Mas essa visão não capta o que realmente acontece. Quando você fala em um ambiente terapêutico, não está apenas soltando palavras ao vento. Está organizando seus pensamentos, dando nome às suas emoções e, aos poucos, descobrindo padrões que moldam o jeito como você age ou sofre. O terapeuta, com sua escuta treinada e sua posição externa ao seu sistema, te guia nesse processo, ajudando a enxergar conexões que talvez nunca tivessem vindo à tona sozinhas. É como se, ao falar, você estivesse desenhando um mapa do seu mundo interior.
Por exemplo, imagine que você fica ansioso antes de reuniões no trabalho. Ao falar sobre isso na terapia, pode descobrir que essa ansiedade não vem só do medo de errar, mas de algo mais profundo, como uma necessidade de agradar os outros que se formou na infância, dentro do ambiente familiar. O terapeuta, por estar fora desse ambiente e por trabalhar com a transferência, pode te ajudar a perceber como esse padrão se repete nas suas relações atuais e como ele pode ser mudado. Essa descoberta não acontece da noite pro dia, mas é a fala, guiada pelo terapeuta, que te leva até lá.
Quando dizem que a psicanálise é “conversa inútil”, esquecem que o pensamento, o jeito como sentimos, reagimos e vivemos só pode ser acessado por meio das palavras.

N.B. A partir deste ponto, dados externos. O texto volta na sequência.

Lemma has_entry_rows_of rows ts r c v : has_entry (rows_of rows ts) r c v <-> r < rows /\ mkTriplet r c v ∈ ts /\ nonzero v = true.
Proof.
  unfold has_entry, rows_of. split.
  - intros (x & Hx & Hin). rewrite list_lookup_fmap in Hx. destruct (seq 0 rows !! r) as [i|] eqn:Ei; [|done]. apply lookup_seq in Ei as [-> Hr].
    injection Hx as <-. apply elem_of_grouped, list_elem_of_filter in Hin as [Hnz Hin]. done.
  - intros (Hr & Hin & Hnz). exists (grouped (nonzeros ts) r). rewrite list_lookup_fmap, lookup_seq_lt by done. split; [done|].
    apply elem_of_grouped, list_elem_of_filter. done.
Qed.

(** The transposed rows have the entries at the swapped places. *)
Lemma transposed_entries cols R r c v : no_zero R -> Forall (fun e => e.1 < cols) (concat R) ->
  has_entry (transposed cols R) c r v <-> has_entry R r c v.
Proof.
  intros Hz Hc. unfold transposed. rewrite has_entry_rows_of, elem_of_swapped. cbn [row col value]. split; [by intros (_ & ? & _)|].
  intros (x & Hx & Hin). pose proof (elem_of_concat _ _ _ _ Hx Hin) as He.
  unfold no_zero in Hz. rewrite Forall_forall in Hz, Hc. specialize (Hz _ He). specialize (Hc _ He). split_and!; try done. by exists x.
Qed.

(** An entry is at one place of its row. *)
Lemma ordered_unique R r c v v' : ordered R -> has_entry R r c v -> has_entry R r c v' -> v = v'.
Proof.
  intros Ho (x & Hx & H1) (y & Hy & H2). rewrite Hx in Hy. injection Hy as <-. unfold ordered in Ho. rewrite Forall_lookup in Ho. specialize (Ho r x Hx). clear Hx.
  induction Ho as [|e x Hs IH He]; [by apply not_elem_of_nil in H1|]. rewrite Forall_forall in He. apply elem_of_cons in H1 as [<-|H1], H2 as [E|H2].
  - by injection E.
  - specialize (He _ H2). simpl in He. lia.
  - subst e. specialize (He _ H1). simpl in He. lia.
  - by apply IH.
Qed.

(** The triplets of the transposed matrix come in the order of their columns. *)
Lemma swapped_sorted R : forall k, StronglySorted (fun a b => col a <= col b) (concat (imap (fun r x => swap_entry (k + r) <$> x) R)) /\
  Forall (fun t => k <= col t) (concat (imap (fun r x => swap_entry (k + r) <$> x) R)).
Proof.
  induction R as [|x R IH]; intros k; cbn [imap concat]; [by split; constructor|]. rewrite Nat.add_0_r.
  assert (E : concat (imap ((fun r y => swap_entry (k + r) <$> y) ∘ S) R) = concat (imap (fun r y => swap_entry (S k + r) <$> y) R)).
  { f_equal. apply imap_ext. intros i y _. cbn. f_equal. f_equal. lia. }
  rewrite E. destruct (IH (S k)) as [H1 H2]. assert (Hx : Forall (fun t => col t = k) (swap_entry k <$> x)) by (apply Forall_fmap, Forall_true; done).
  split.
  - apply StronglySorted_app_2; [| |done].
    + intros a b Ha Hb. rewrite Forall_forall in Hx, H2. rewrite (Hx a Ha). specialize (H2 b Hb). lia.
    + clear. induction x as [|e x IH]; [constructor|]. cbn [fmap list_fmap]. constructor; [exact IH|]. apply Forall_fmap, Forall_true. intros y. cbn. lia.
  - apply Forall_app. split; [eapply Forall_impl; [exact Hx|]; simpl; lia|]. eapply Forall_impl; [exact H2|]. simpl. lia.
Qed.

Lemma sorted_filter {A} (Rel : A -> A -> Prop) (P : A -> Prop) `{forall x, Decision (P x)} l : StronglySorted Rel l -> StronglySorted Rel (base.filter P l).
Proof.
  induction 1 as [|x l Hs IH Hx]; [constructor|]. rewrite filter_cons. case_decide; [|done]. constructor; [done|].
  apply Forall_forall. intros y [_ Hy]%list_elem_of_filter. rewrite Forall_forall in Hx. by apply Hx.
Qed.

Lemma sorted_weaken {A} (R1 R2 : A -> A -> Prop) l : (forall a b, a ∈ l -> b ∈ l -> R1 a b -> R2 a b) -> StronglySorted R1 l -> StronglySorted R2 l.
Proof.
  intros Hw. induction 1 as [|x l Hs IH Hx]; [constructor|]. constructor.
  - apply IH. intros a b Ha Hb. apply Hw; by right.
  - apply Forall_forall. intros y Hy. rewrite Forall_forall in Hx. apply Hw; [left|by right|by apply Hx].
Qed.

Lemma sorted_fmap {A B} (f : A -> B) (Rel : B -> B -> Prop) l : StronglySorted (fun a b => Rel (f a) (f b)) l -> StronglySorted Rel (f <$> l).
Proof. induction 1 as [|x l Hs IH Hx]; cbn; constructor; [done|]. by apply Forall_fmap. Qed.

Lemma sorted_NoDup {A} (Rel : A -> A -> Prop) l : (forall a, ~ Rel a a) -> StronglySorted Rel l -> NoDup l.
Proof. intros Hi. induction 1 as [|x l Hs IH Hx]; constructor; [|done]. intros Hin. rewrite Forall_forall in Hx. by apply (Hi x), Hx. Qed.

(** Two triplets of the same row of the transposed matrix have different columns. *)
Lemma swapped_strict R : ordered R -> forall k, StronglySorted (fun a b => row a = row b -> col a < col b) (concat (imap (fun r x => swap_entry (k + r) <$> x) R)).
Proof.
  induction 1 as [|x R Hx Ho IH]; intros k; cbn [imap concat]; [constructor|]. rewrite Nat.add_0_r.
  assert (E : concat (imap ((fun r y => swap_entry (k + r) <$> y) ∘ S) R) = concat (imap (fun r y => swap_entry (S k + r) <$> y) R)).
  { f_equal. apply imap_ext. intros i y _. cbn. f_equal. f_equal. lia. }
  rewrite E. apply StronglySorted_app_2; [| |apply IH].
  - intros a b (e & -> & _)%list_elem_of_fmap Hb _. destruct (swapped_sorted R (S k)) as [_ H2]. rewrite Forall_forall in H2. specialize (H2 b Hb). simpl in *. lia.
  - apply sorted_fmap. eapply sorted_weaken; [|exact Hx]. simpl. lia.
Qed.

Mais do que isso, esquecem que nossos entes queridos, por fazerem parte do ambiente que gerou nosso psiquismo, não conseguem oferecer a perspectiva externa que a terapia proporciona. E, com o vínculo terapêutico formado do zero, a psicanálise usa a transferência para iluminar nossas necessidades de conexão, ajudando a transformar a forma como nos relacionamos com os outros e com nós mesmos.
Essa conversa terapêutica, longe de ser um papo qualquer, é cuidadosamente construída com técnicas que fazem do ato de falar uma jornada de autoconhecimento e mudança. Falar na terapia é, sim, poderoso, porque é através da fala que a gente se entende, se alivia e, muitas vezes, se reinventa.